🤖 AI Summary
This work proposes the first end-to-end, topology-adaptive tetrahedral mesh reconstruction framework that directly generates high-quality meshes suitable for physics simulation. Traditional physics-ready 3D reconstruction pipelines rely on decoupled surface extraction and tetrahedralization, often introducing errors, while existing methods like TetSphere are constrained by homeomorphism assumptions and struggle with topological changes, leading to disconnected meshes. In contrast, the proposed approach couples Gaussian splats with tetrahedral elements, estimating a continuous opacity field via edge connectivity to enable differentiable pruning. It jointly optimizes multi-view Gaussian rendering loss and mesh smoothness energy through alternating steps of geometric refinement and topology preservation. This strategy significantly improves geometric accuracy and ensures single-connectedness, circumventing error accumulation inherent in conventional two-stage pipelines.
📝 Abstract
Standard pipelines for physics-ready 3D reconstruction rely on a decoupled two-stage paradigm: extracting surface geometry followed by an error-prone tetrahedralization process. While recent Lagrangian methods like TetSphere Splatting attempt to bypass this by directly optimizing volumetric primitives, their homeomorphic constraints prevent topology-adaptive optimization. Consequently, they produce disjoint tetrahedra rather than a single connected mesh, rendering the structures unsuitable for further physical simulations. To address this, we propose a topology-adaptive framework for holistic tetrahedral mesh reconstruction through end-to-end topological and geometric optimization. First, by coupling Gaussian spheres to tetrahedral elements and leveraging edge connections, we estimate a continuous opacity field for differentiable element pruning.

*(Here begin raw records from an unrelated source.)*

Lemma mapper_buffer_path (g : GeoLib) (r : Raster) (s : Shape g) :
  try_except
    (masked_data <- mask g r s ;;
     max_value <- np_max masked_data ;;
     if Mapper.dict_mem max_value Mapper.default_flood_categories
     then Ok max_value else Ok 0)
    (fun _ => Ok 0)
  = Ok (if max_category_in_region g r s <=? 4
        then max_category_in_region g r s else 0).
Proof.
  rewrite mask_unfold.
  destruct (window_of g s) as [w|e] eqn:Hw; cbn [bind try_except].
  - destruct (np_max (map (masked_value g r s) w)) as [m|e] eqn:Hm; cbn [bind try_except].
    + pose proof (np_max_mask g r s w m Hw Hm) as H.
      rewrite dict_mem_default.
      destruct (Z.leb_spec 0 m), (Z.leb_spec m 4),
        (Z.leb_spec (max_category_in_region g r s) 4);
        simpl; f_equal; lia.
    + now rewrite (np_max_empty_region g r s w e Hw Hm).
  - unfold max_category_in_region. now rewrite Hw.
Qed.

(** The analyzer falls back to the buffer off the raster and on every
    cell that is not positive. *)
Lemma check_flood_at_point_fallback (g : GeoLib) (r : Raster) (d : Q)
  (p q : Coord) (row col : Z) :
  to_crs g p = Ok q -> rowcol g q = (row, col) ->
  in_bounds r row col = false \/ cell r row col <= 0 ->
  Analyzer.check_flood_at_point g p r d
  = Ok (max_category_in_region g r (buffer g q d)).
Proof.
  intros Hq Hrc Hcase. unfold Analyzer.check_flood_at_point.
  rewrite Hq; cbn [bind]. rewrite Hrc.
  destruct (in_bounds r row col) eqn:Hb.
  - destruct Hcase as [Hf | Hle]; [discriminate|].
    destruct (Z.ltb_spec 0 (cell r row col)); [lia|].
    apply analyzer_buffer_path.
  - apply analyzer_buffer_path.
Qed.

(** The mapper falls back to the buffer off the raster and on every cell
    whose value is not a key of its category table. *)
Lemma get_flood_category_at_point_fallback (g : GeoLib) (r : Raster) (d : Q)
  (p q : Coord) (row col : Z) :
  to_crs g p = Ok q -> rowcol g q = (row, col) ->
  in_bounds r row col = false \/ ~ (0 <= cell r row col <= 4) ->
  Mapper.get_flood_category_at_point g (Mapper.new_mapper r d) p
  = Ok (if max_category_in_region g r (buffer g q d) <=? 4
        then max_category_in_region g r (buffer g q d) else 0).
Proof.
  intros Hq Hrc Hcase. unfold Mapper.get_flood_category_at_point.
  rewrite Hq; cbn [bind Mapper.new_mapper Mapper.flood_data
                   Mapper.search_distance Mapper.flood_categories].
  rewrite Hrc.
  destruct (in_bounds r row col) eqn:Hb.
  - destruct Hcase as [Hf | Hout]; [discriminate|].
    rewrite dict_mem_default.
    destruct (Z.leb_spec 0 (cell r row col)), (Z.leb_spec (cell r row col) 4);
      cbn [andb]; try (exfalso; lia); apply mapper_buffer_path.
  - apply mapper_buffer_path.
Qed.

(** The exact path of the mapper: a cell whose value is a key of the
    category table is returned at once. *)
Lemma get_flood_category_at_point_exact (g : GeoLib) (r : Raster) (d : Q)
  (p q : Coord) (row col : Z) :
  to_crs g p = Ok q -> rowcol g q = (row, col) ->
  in_bounds r row col = true -> 0 <= cell r row col <= 4 ->
  Mapper.get_flood_category_at_point g (Mapper.new_mapper r d) p
  = Ok (cell r row col).
Proof.
  intros Hq Hrc Hb Hv. unfold Mapper.get_flood_category_at_point.
  rewrite Hq; cbn [bind Mapper.new_mapper Mapper.flood_data
                   Mapper.search_distance Mapper.flood_categories].
  rewrite Hrc, Hb, dict_mem_default.
  destruct (Z.leb_spec 0 (cell r row col)), (Z.leb_spec (cell r row col) 4);
    cbn [andb]; try (exfalso; lia); reflexivity.
Qed.

(** The exact path of the analyzer: a positive cell is returned at once. *)
Lemma check_flood_at_point_exact (g : GeoLib) (r : Raster) (d : Q)
  (p q : Coord) (row col : Z) :
  to_crs g p = Ok q -> rowcol g q = (row, col) ->
  in_bounds r row col = true -> 0 < cell r row col ->
  Analyzer.check_flood_at_point g p r d = Ok (cell r row col).
Proof.
  intros Hq Hrc Hb Hv. unfold Analyzer.check_flood_at_point.
  rewrite Hq; cbn [bind]. rewrite Hrc, Hb.
  destruct (Z.ltb_spec 0 (cell r row col)); [reflexivity | lia].
Qed.

(** The analyzer never raises: its whole body is inside [try]. *)
Lemma check_flood_at_point_total (g : GeoLib) (r : Raster) (d : Q) (p : Coord) :
  exists c, Analyzer.check_flood_at_point g p r d = Ok c.
Proof.
  unfold Analyzer.check_flood_at_point, try_except.
  match goal with |- exists c, match ?b with _ => _ end = _ => destruct b end;
    eauto.
Qed.

(** A fault of the reprojection makes the analyzer answer 0. *)
Lemma check_flood_at_point_fault (g : GeoLib) (r : Raster) (d : Q) (p : Coord) (e : exn) :
  to_crs g p = Raise e -> Analyzer.check_flood_at_point g p r d = Ok 0.
Proof.
  intros H. unfold Analyzer.check_flood_at_point. now rewrite H.
Qed.

(** A fault of the reprojection leaves the mapper's resolver: it stands
    before the [try]. *)
Lemma get_flood_category_at_point_fault (g : GeoLib) (m : Mapper.FloodImpactMapper)
  (p : Coord) (e : exn) :
  to_crs g p = Raise e -> Mapper.get_flood_category_at_point g m p = Raise e.
Proof.
  intros H. unfold Mapper.get_flood_category_at_point. now rewrite H.
Qed.

(** Whatever the mapper's resolver returns is a category of 0..4. *)
Lemma get_flood_category_at_point_range (g : GeoLib) (r : Raster) (d : Q)
  (p : Coord) (c : Z) :
  Mapper.get_flood_category_at_point g (Mapper.new_mapper r d) p = Ok c ->
  0 <= c <= 4.
Proof.
  unfold Mapper.get_flood_category_at_point.
  destruct (to_crs g p) as [q|e]; cbn [bind Mapper.new_mapper Mapper.flood_data
    Mapper.search_distance Mapper.flood_categories]; [|discriminate].
  destruct (rowcol g q) as [row col].
  assert (Hbuf : forall c,
    Ok (if max_category_in_region g r (buffer g q d) <=? 4
        then max_category_in_region g r (buffer g q d) else 0) = Ok c ->
    0 <= c <= 4).
  { intros c' H. injection H as <-.
    pose proof (fold_right_max_nonneg) as Hn.
    assert (0 <= max_category_in_region g r (buffer g q d)).
    { unfold max_category_in_region. destruct (window_of g _); [apply Hn | lia]. }
    destruct (Z.leb_spec (max_category_in_region g r (buffer g q d)) 4); lia. }
  rewrite mapper_buffer_path.
  destruct (in_bounds r row col); [|apply Hbuf].
  rewrite dict_mem_default.
  destruct (Z.leb_spec 0 (cell r row col)), (Z.leb_spec (cell r row col) 4);
    cbn [andb]; try apply Hbuf.
  intros Hc; injection Hc as <-; lia.
Qed.
(** * Clinic sign-up form: the shift store, its projection and its persistence

    A shallow embedding of [src/app/clinicsignup.tsx]: the [Shift] collection
    kept in React state and in [localStorage], the availability projection
    shown in the form, the admin upsert, the submit handler with its flag
    clearing, the zod form schema, and the load effect that rehydrates the
    collection.  The platform functions the component calls ([Date],
    [toISOString], [JSON.stringify], [JSON.parse]) are modelled after
    ECMA-262 on the inputs the component gives them.

    Layout: part I holds every definition, part II the lemmas and theorems. *)

From Stdlib Require Import ZArith Lia String Ascii List DecimalString.
From stdpp Require Import base option list gmap.
Local Open Scope Z_scope.
Set Warnings "-register-all".

(* ===================================================================== *)
(** * Part I: definitions *)
(* ===================================================================== *)

(** ** Strings

    A JavaScript string is a sequence of UTF-16 code units.  [lit] turns an
    ASCII literal into its code units; [json_text] does the same and reads a
    single quote as the double quote (code unit 34), for writing JSON
    texts. *)

Abbreviation jsstring := (list Z).

Definition lit (s : string) : jsstring :=
  map (fun a => Z.of_nat (nat_of_ascii a)) (list_ascii_of_string s).

Definition json_text (s : string) : jsstring :=
  map (fun c => if c =? 39 then 34 else c) (lit s).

Next, jointly minimizing mesh smoothing energy and multi-view Gaussian rendering error drives alternating geometric refinement while preserving topological adaptivity. Consequently, our approach effectively constructs a unified and topologically coherent tetrahedral mesh. Extensive experiments demonstrate that our method outperforms state-of-the-art techniques by achieving superior geometric accuracy and producing coherent, single-connected tetrahedral meshes, thereby effectively bypassing the error-prone conventional tetrahedralization step for reconstructed surface meshes and streamlining downstream physical simulation.